As the NBA trade deadline begins to loom upon the horizon, it is time for teams to start shaking things up as we approach the midway point of the season. Two teams in desperate need of a change are the Golden State Warriors and the Charlotte Bobcats, and while these two struggling franchises don't appear to be anywhere near playoff bound in 2012, they may be able to help each other to at least get back to respectability.
While Larry Riley has made few good moves of late, a couple of transactions have really made the small forward position one of strength on the Warriors' roster. Dorrell Wright emerged last season with increased playing time to become one of the best three-point shooters in the league. However, he has recently seen some of his minutes diminish in Mark Jackson's rotation due to the emergence of two players and could become a valuable trading chip.
Riley outright stole Brandon Rush from the Pacers late in the offseason in exchange for Lou Amundson, and he has provided to be the Warriors' best player off the bench providing solid defense and outside shooting. It also appears that Klay Thompson, the Warriors' 2011 first-round pick, appears to be gaining not only confidence in his game but also that of his coach as he continues to increase his playing time specifically down the stretch of games.
Another player on the outs in Golden State is center Andris Biedrins. After appearing to be a rising star at the center position in 2008-09 while averaging a double-double, Biedrins has lost confidence in his game and needs a change of scenery.
Both players would be a good fit in Charlotte. Charlotte currently ranks 27th in the NBA in three-point percentage, something that Dorrell Wright would certainly improve on. And while the Bobcats have a large number of bodies at the forward position, they certainly can use help at center. If Biedrins benefits from a change of scenery, he could immediately become their best option at the position.
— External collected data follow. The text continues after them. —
(** * pg_index_reclaim: merging under-utilised B-tree leaf pages

    A shallow embedding of [pg_index_reclaim.c].  The C functions of the
    extension ([find_leftmost_leaf], [analyze_index_pages], [execute_merge],
    [pg_index_reclaim_execute], [pg_index_reclaim_analyze]) are written as
    statements of a small state/early-return/error monad over an explicit
    page store.  The storage-layer routines the extension calls (bufpage.c,
    bufmgr.c, nbtree.h macros) are modelled in the first part of the file. *)

From Stdlib Require Import ZArith List Bool Lia.
From Stdlib Require Import Floats.SpecFloat.
From stdpp Require Import base list.

Local Open Scope Z_scope.

(** ** Constants of the server headers

    None of these is declared in the extension itself; the values are the
    ones of a default 64-bit build (8 kB blocks, 8-byte maximum alignment). *)
Module Const.

Definition BLCKSZ : Z := 8192.
Definition SizeOfPageHeaderData : Z := 24.
Definition sizeof_ItemIdData : Z := 4.
Definition sizeof_BTPageOpaqueData : Z := 16.
Definition sizeof_IndexTupleData : Z := 8.

Definition P_NONE : Z := 0.
Definition BTREE_METAPAGE : Z := 0.
Definition InvalidBlockNumber : Z := 0xFFFFFFFF.
Definition InvalidOffsetNumber : Z := 0.
Definition FirstOffsetNumber : Z := 1.
Definition P_HIKEY : Z := 1.
Definition P_FIRSTKEY : Z := 2.

Definition BTP_LEAF : Z := 1.
Definition BTP_DELETED : Z := 4.
Definition BTP_HALF_DEAD : Z := 16.

Definition LP_UNUSED : Z := 0.
Definition LP_NORMAL : Z := 1.

Definition PD_HAS_FREE_LINES : Z := 1.
Definition INDEX_ALT_TID_MASK : Z := 0x2000.
Definition BTREE_AM_OID : Z := 403.

Definition AccessShareLock : Z := 1.
Definition ShareUpdateExclusiveLock : Z := 4.

(** [BT_READ] is [BUFFER_LOCK_SHARE], [BT_WRITE] is [BUFFER_LOCK_EXCLUSIVE]. *)
Definition BT_READ : Z := 1.
Definition BT_WRITE : Z := 2.

End Const.
Export Const.

(** [MAXALIGN(LEN)] is [((uintptr_t) (LEN) + 7) & ~((uintptr_t) 7)]. *)
Definition MAXALIGN (len : Z) : Z := Z.land (len + 7) (Z.lnot 7).

(** [Size] is a 64-bit unsigned integer. *)
Definition wrap_Size (z : Z) : Z := z mod 2 ^ 64.

(** ** Pages *)

Definition BlockNumber := Z.
Definition OffsetNumber := Z.
Definition Buffer := Z.

(** An index tuple: the block number held in [t_tid] (a downlink on internal
    pages, the top parent on a half-dead leaf), [t_info], and the key and
    heap reference, kept abstract. *)
Record IndexTuple := mkTuple {
  t_tid : BlockNumber;
  t_info : Z;
  t_key : Z
}.

(** A line pointer together with the tuple it points to. *)
Record ItemId := mkItemId {
  lp_flags : Z;
  lp_len : Z;
  lp_item : IndexTuple
}.

Definition ItemIdIsUsed (itemid : ItemId) : bool := negb (lp_flags itemid =? LP_UNUSED).
Definition ItemIdHasStorage (itemid : ItemId) : bool := negb (lp_len itemid =? 0).
Definition ItemIdGetLength (itemid : ItemId) : Z := lp_len itemid.

Definition unused_ItemId : ItemId := mkItemId LP_UNUSED 0 (mkTuple 0 0 0).

(** A page: header fields, the line pointer array ([pd_lower] is where that
    array ends, so it is computed from its length), the B-tree special area
    and, for the metapage, the root pointer. *)
Record Page := mkPage {
  pd_flags : Z;
  pd_upper : Z;
  pd_pagesize : Z;
  pd_linp : list ItemId;
  btpo_prev : BlockNumber;
  btpo_next : BlockNumber;
  btpo_level : Z;
  btpo_flags : Z;
  btpo_cycleid : Z;
  btm_root : BlockNumber
}.

Definition pd_lower (page : Page) : Z :=
  SizeOfPageHeaderData + sizeof_ItemIdData * Z.of_nat (length (pd_linp page)).

Definition set_linp (page : Page) (linp : list ItemId) (upper : Z) : Page :=
  mkPage (pd_flags page) upper (pd_pagesize page) linp
         (btpo_prev page) (btpo_next page) (btpo_level page) (btpo_flags page)
         (btpo_cycleid page) (btm_root page).

Definition set_pd_flags (page : Page) (f : Z) : Page :=
  mkPage f (pd_upper page) (pd_pagesize page) (pd_linp page)
         (btpo_prev page) (btpo_next page) (btpo_level page) (btpo_flags page)
         (btpo_cycleid page) (btm_root page).

Definition set_btpo_prev (page : Page) (b : BlockNumber) : Page :=
  mkPage (pd_flags page) (pd_upper page) (pd_pagesize page) (pd_linp page)
         b (btpo_next page) (btpo_level page) (btpo_flags page)
         (btpo_cycleid page) (btm_root page).

Definition set_btpo_next (page : Page) (b : BlockNumber) : Page :=
  mkPage (pd_flags page) (pd_upper page) (pd_pagesize page) (pd_linp page)
         (btpo_prev page) b (btpo_level page) (btpo_flags page)
         (btpo_cycleid page) (btm_root page).

Definition set_btpo_flags (page : Page) (f : Z) : Page :=
  mkPage (pd_flags page) (pd_upper page) (pd_pagesize page) (pd_linp page)
         (btpo_prev page) (btpo_next page) (btpo_level page) f
         (btpo_cycleid page) (btm_root page).

Definition set_btpo_cycleid (page : Page) (c : Z) : Page :=
  mkPage (pd_flags page) (pd_upper page) (pd_pagesize page) (pd_linp page)
         (btpo_prev page) (btpo_next page) (btpo_level page) (btpo_flags page)
         c (btm_root page).

(** *** bufpage.h and nbtree.h macros *)

Definition PageIsNew (page : Page) : bool := pd_upper page =? 0.
Definition PageGetPageSize (page : Page) : Z := pd_pagesize page.

Definition PageGetMaxOffsetNumber (page : Page) : OffsetNumber :=
  if pd_lower page <=? SizeOfPageHeaderData then 0
  else (pd_lower page - SizeOfPageHeaderData) / sizeof_ItemIdData.

(** [PageGetItemId(page, offnum)], offsets counting from 1. *)
Definition PageGetItemId (page : Page) (offnum : OffsetNumber) : ItemId :=
  nth (Z.to_nat (offnum - 1)) (pd_linp page) unused_ItemId.

Definition PageGetFreeSpace (page : Page) : Z :=
  let space := pd_upper page - pd_lower page in
  if space <? sizeof_ItemIdData then 0 else space - sizeof_ItemIdData.

Definition PageHasFreeLinePointers (page : Page) : bool :=
  negb (Z.land (pd_flags page) PD_HAS_FREE_LINES =? 0).

Definition P_ISLEAF (page : Page) : bool := negb (Z.land (btpo_flags page) BTP_LEAF =? 0).
Definition P_ISDELETED (page : Page) : bool := negb (Z.land (btpo_flags page) BTP_DELETED =? 0).
Definition P_ISHALFDEAD (page : Page) : bool := negb (Z.land (btpo_flags page) BTP_HALF_DEAD =? 0).
Definition P_RIGHTMOST (page : Page) : bool := btpo_next page =? P_NONE.
Definition P_FIRSTDATAKEY (page : Page) : OffsetNumber :=
  if P_RIGHTMOST page then P_HIKEY else P_FIRSTKEY.

(** The offsets visited by [for (offnum = first; offnum <= maxoff; offnum++)]. *)
Definition offsets_from_to (first maxoff : OffsetNumber) : list OffsetNumber :=
  map (fun i => first + Z.of_nat i) (seq 0 (Z.to_nat (maxoff - first + 1))).

(** *** bufpage.c routines

    The page header is taken to be sane ([pd_lower <= pd_upper <=
    pd_special <= BLCKSZ]); the consistency checks by which these routines
    refuse a corrupted header are not part of the model. *)

(** First recyclable slot searched by [PageAddItemExtended] when the
    [PD_HAS_FREE_LINES] hint is set. *)
Fixpoint first_free_slot (off : OffsetNumber) (linp : list ItemId) : option OffsetNumber :=
  match linp with
  | [] => None
  | itemid :: rest =>
      if negb (ItemIdIsUsed itemid) && negb (ItemIdHasStorage itemid)
      then Some off else first_free_slot (off + 1) rest
  end.

(** [PageAddItem(page, item, size, offsetNumber, false, false)]: the new page
    and the offset used, or [InvalidOffsetNumber] (page unchanged but for the
    hint bit) when the item does not fit. *)
Definition PageAddItem (page : Page) (item : IndexTuple) (size : Z)
    (offsetNumber : OffsetNumber) : Page * OffsetNumber :=
  let limit := PageGetMaxOffsetNumber page + 1 in
  let '(page, offsetNumber, needshuffle) :=
    if negb (offsetNumber =? InvalidOffsetNumber) then
      (page, offsetNumber, offsetNumber <? limit)
    else if PageHasFreeLinePointers page then
      match first_free_slot FirstOffsetNumber (pd_linp page) with
      | Some off => (page, off, false)
      | None =>
          (set_pd_flags page (Z.land (pd_flags page) (Z.lnot PD_HAS_FREE_LINES)),
           limit, false)
      end
    else (page, limit, false) in
  if limit <? offsetNumber then (page, InvalidOffsetNumber) else
  let lower :=
    if (offsetNumber =? limit) || needshuffle
    then pd_lower page + sizeof_ItemIdData else pd_lower page in
  let upper := pd_upper page - MAXALIGN size in
  if upper <? lower then (page, InvalidOffsetNumber) else
  let itemid := mkItemId LP_NORMAL size item in
  let i := Z.to_nat (offsetNumber - 1) in
  let linp :=
    if (offsetNumber =? limit) || needshuffle
    then take i (pd_linp page) ++ itemid :: drop i (pd_linp page)
    else <[i := itemid]> (pd_linp page) in
  (set_linp page linp upper, offsetNumber).

(** Line pointers kept by a multi-delete, with the storage they free. *)
Fixpoint delete_slots (off : OffsetNumber) (itemnos : list OffsetNumber)
    (linp : list ItemId) : list ItemId * Z :=
  match linp with
  | [] => ([], 0)
  | itemid :: rest =>
      let '(kept, freed) := delete_slots (off + 1) itemnos rest in
      if existsb (Z.eqb off) itemnos
      then (kept, MAXALIGN (ItemIdGetLength itemid) + freed)
      else (itemid :: kept, freed)
  end.

(** [PageIndexMultiDelete(page, itemnos, nitems)]: the line pointers are
    removed and the tuples compacted.  The routine's check of the line
    pointers of the page (an error when more than two items go and one of
    the line pointers has no storage) is, like the header checks, not part
    of the model, and [pd_upper] moves up by the bytes freed, which is where
    the compaction puts it on a page whose tuples lie without gaps. *)
Definition PageIndexMultiDelete (page : Page) (itemnos : list OffsetNumber) : Page :=
  let '(kept, freed) := delete_slots FirstOffsetNumber itemnos (pd_linp page) in
  set_linp page kept (pd_upper page + freed).
(** The snapshot remembered has its members in another order; one that
    differs in [traffic_light] alone is a different snapshot. *)
Lemma unchanged_snapshot_no_race_witness :
  let slot light :=
    mkTicket (Some "10:00") (Some (Bot.JInt 3)) (Some ["v1"])
             [("traffic_light", Bot.JInt light); ("price", Bot.JStr "12,00")] in
  let seen :=
    mkTicket (Some "10:00") (Some (Bot.JInt 3)) (Some ["v1"])
             [("price", Bot.JStr "12,00"); ("traffic_light", Bot.JInt 1)] in
  let st := TaskManager.mkMState (Ex.monitoring RUNNING AwaitNetwork)
              (TaskManager.mkLocals 4 (Some [("2024-05-01", [seen])]) false) in
  TaskManager.data_eqb (Some [("2024-05-01", [slot 2])])
    (Some [("2024-05-01", [seen])]) = false
  /\ has_positive_availability (Some [("2024-05-01", [slot 1])]) = true
  /\ exists st',
       TaskManager.poll_iteration Ex.args
         (Ex.env (Some [("2024-05-01", [slot 1])]) Ex.session_ok) st
       = (Returned tt, st')
       /\ attempts_of st' = attempts_of st
       /\ carts_of st' = carts_of st
       /\ TaskManager.l_previous_data (TaskManager.st_locals st')
          = TaskManager.l_previous_data (TaskManager.st_locals st).
Proof.
  split; [reflexivity|]. split; [reflexivity|].
  apply (unchanged_snapshot_no_race Ex.args
           (Ex.env (Some [("2024-05-01",
                           [mkTicket (Some "10:00") (Some (Bot.JInt 3)) (Some ["v1"])
                              [("traffic_light", Bot.JInt 1);
                               ("price", Bot.JStr "12,00")]])]) Ex.session_ok)
           (TaskManager.mkMState (Ex.monitoring RUNNING AwaitNetwork)
              (TaskManager.mkLocals 4
                 (Some [("2024-05-01",
                         [mkTicket (Some "10:00") (Some (Bot.JInt 3)) (Some ["v1"])
                            [("price", Bot.JStr "12,00");
                             ("traffic_light", Bot.JInt 1)]])]) false))).
  - vm_compute. reflexivity.
  - vm_compute. reflexivity.
Defined.

(** ** The "no tickets" log line *)

Lemma count_no_tickets_logs_app (a b : list Event) :
  count_no_tickets_logs (a ++ b)
  = (count_no_tickets_logs a + count_no_tickets_logs b)%nat.
Proof.
  unfold count_no_tickets_logs. rewrite List.filter_app, length_app. reflexivity.
Qed.

(** A pass over a snapshot without availability, in full. *)
Lemma quiet_pass (args : TaskManager.MonitorArgs) (env : TaskManager.PollEnv)
    (st : TaskManager.MState) :
  has_positive_availability (TaskManager.env_data env) = false ->
  let l := TaskManager.st_locals st in
  let n := TaskManager.l_scan_count l + 1 in
  let logged := ((n =? 1) || (n mod 50 =? 0))
                && (negb (TaskManager.l_no_tickets_logged l) || (n =? 1)) in
  exists st',
    TaskManager.poll_iteration args env st = (Returned tt, st')
    /\ TaskManager.l_scan_count (TaskManager.st_locals st') = n
    /\ TaskManager.l_no_tickets_logged (TaskManager.st_locals st')
       = TaskManager.l_no_tickets_logged l || logged
    /\ count_no_tickets_logs (trace (TaskManager.st_world st'))
       = (count_no_tickets_logs (trace (TaskManager.st_world st))
          + if logged then 1 else 0)%nat
    /\ tasks (db (TaskManager.st_world st')) !! TaskManager.a_task_id args
       = set_scan_info n 0 (TaskManager.env_utcnow env)
           <$> tasks (db (TaskManager.st_world st)) !! TaskManager.a_task_id args.
Proof.
  intros Hnone l n logged. subst l n logged.
  pose proof (total_available_no_positive _ Hnone) as Htotal.
  unfold TaskManager.poll_iteration, TaskManager.scan_phase, TaskManager.periodic_log,
    TaskManager.branch_phase, TaskManager.commit_scan_info.
  se_unfold. simpl. rewrite Htotal. simpl.
  destruct (tasks (db (TaskManager.st_world st)) !! TaskManager.a_task_id args)
    eqn:Hrow; simpl; rewrite andb_false_r; simpl;
  (destruct ((_ =? 1) || (_ mod 50 =? 0)); simpl;
    [destruct (negb _ || (_ =? 1)); simpl|];
    destruct (TaskManager.is_none _ || _); simpl;
    eexists; (split; [reflexivity|]); simpl;
    (split; [reflexivity|]);
    (split; [rewrite ?orb_true_r, ?orb_false_r; reflexivity|]);
    (split; [|first [rewrite lookup_alter_eq, Hrow; reflexivity
                    |rewrite Hrow; reflexivity|reflexivity]]);
    rewrite ?count_no_tickets_logs_app; unfold count_no_tickets_logs; simpl; lia).
Qed.

Lemma quiet_polls_after_first (args : TaskManager.MonitorArgs)
    (envs : list TaskManager.PollEnv) (st : TaskManager.MState) :
  Forall (fun env => has_positive_availability (TaskManager.env_data env) = false)
    envs ->
  1 <= TaskManager.l_scan_count (TaskManager.st_locals st) ->
  TaskManager.l_no_tickets_logged (TaskManager.st_locals st) = true ->
  exists st',
    TaskManager.monitor_polls args envs st = (Returned tt, st')
    /\ TaskManager.l_scan_count (TaskManager.st_locals st')
       = TaskManager.l_scan_count (TaskManager.st_locals st) + Z.of_nat (length envs)
    /\ count_no_tickets_logs (trace (TaskManager.st_world st'))
       = count_no_tickets_logs (trace (TaskManager.st_world st)).
Proof.
  intros Hall. revert st. induction Hall as [|env envs Henv _ IH]; intros st Hsc Hntl.
  - exists st. split; [reflexivity|]. split; [simpl; lia|reflexivity].
  - destruct (quiet_pass args env st Henv) as [st1 [Hrun [Hn [Hl [Hc _]]]]].
    rewrite Hntl in Hl, Hc. simpl in Hl, Hc.
    assert (Hone : (TaskManager.l_scan_count (TaskManager.st_locals st) + 1 =? 1)
                   = false) by (apply Z.eqb_neq; lia).
    rewrite Hone, andb_false_r in Hc.
    destruct (IH st1 ltac:(lia) Hl) as [st' [Hrest [Hn' Hc']]].
    exists st'. cbn [TaskManager.monitor_polls]. unfold mbind, SE_bind.
    rewrite Hrun, Hrest. split; [reflexivity|].
    split; [rewrite Hn', Hn; simpl length; lia|]. rewrite Hc', Hc. lia.
Qed.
Meanwhile, Charlotte has two players that could help Golden State immediately on the front line. Disgruntled forward/center Boris Diaw could provide some passing and rebounding that the Warriors have been lacking all season on the front line. The draw and kick offense of Monta Ellis and Stephen Curry would also help open up some outside shots for Diaw, which he is more than capable of hitting. In this proposed trade, the Warriors would also acquire power forward Tyrus Thomas, who would bring a more athletic, explosive level of play behind David Lee in the second unit.
Money wise, this move works well under the cap. Both teams would be swapping onerous contracts while keeping their future spending at even levels. Though the Warriors take on the longer term contract of Thomas, they gain some cap relief when Diaw's $9 million comes off the books following this season.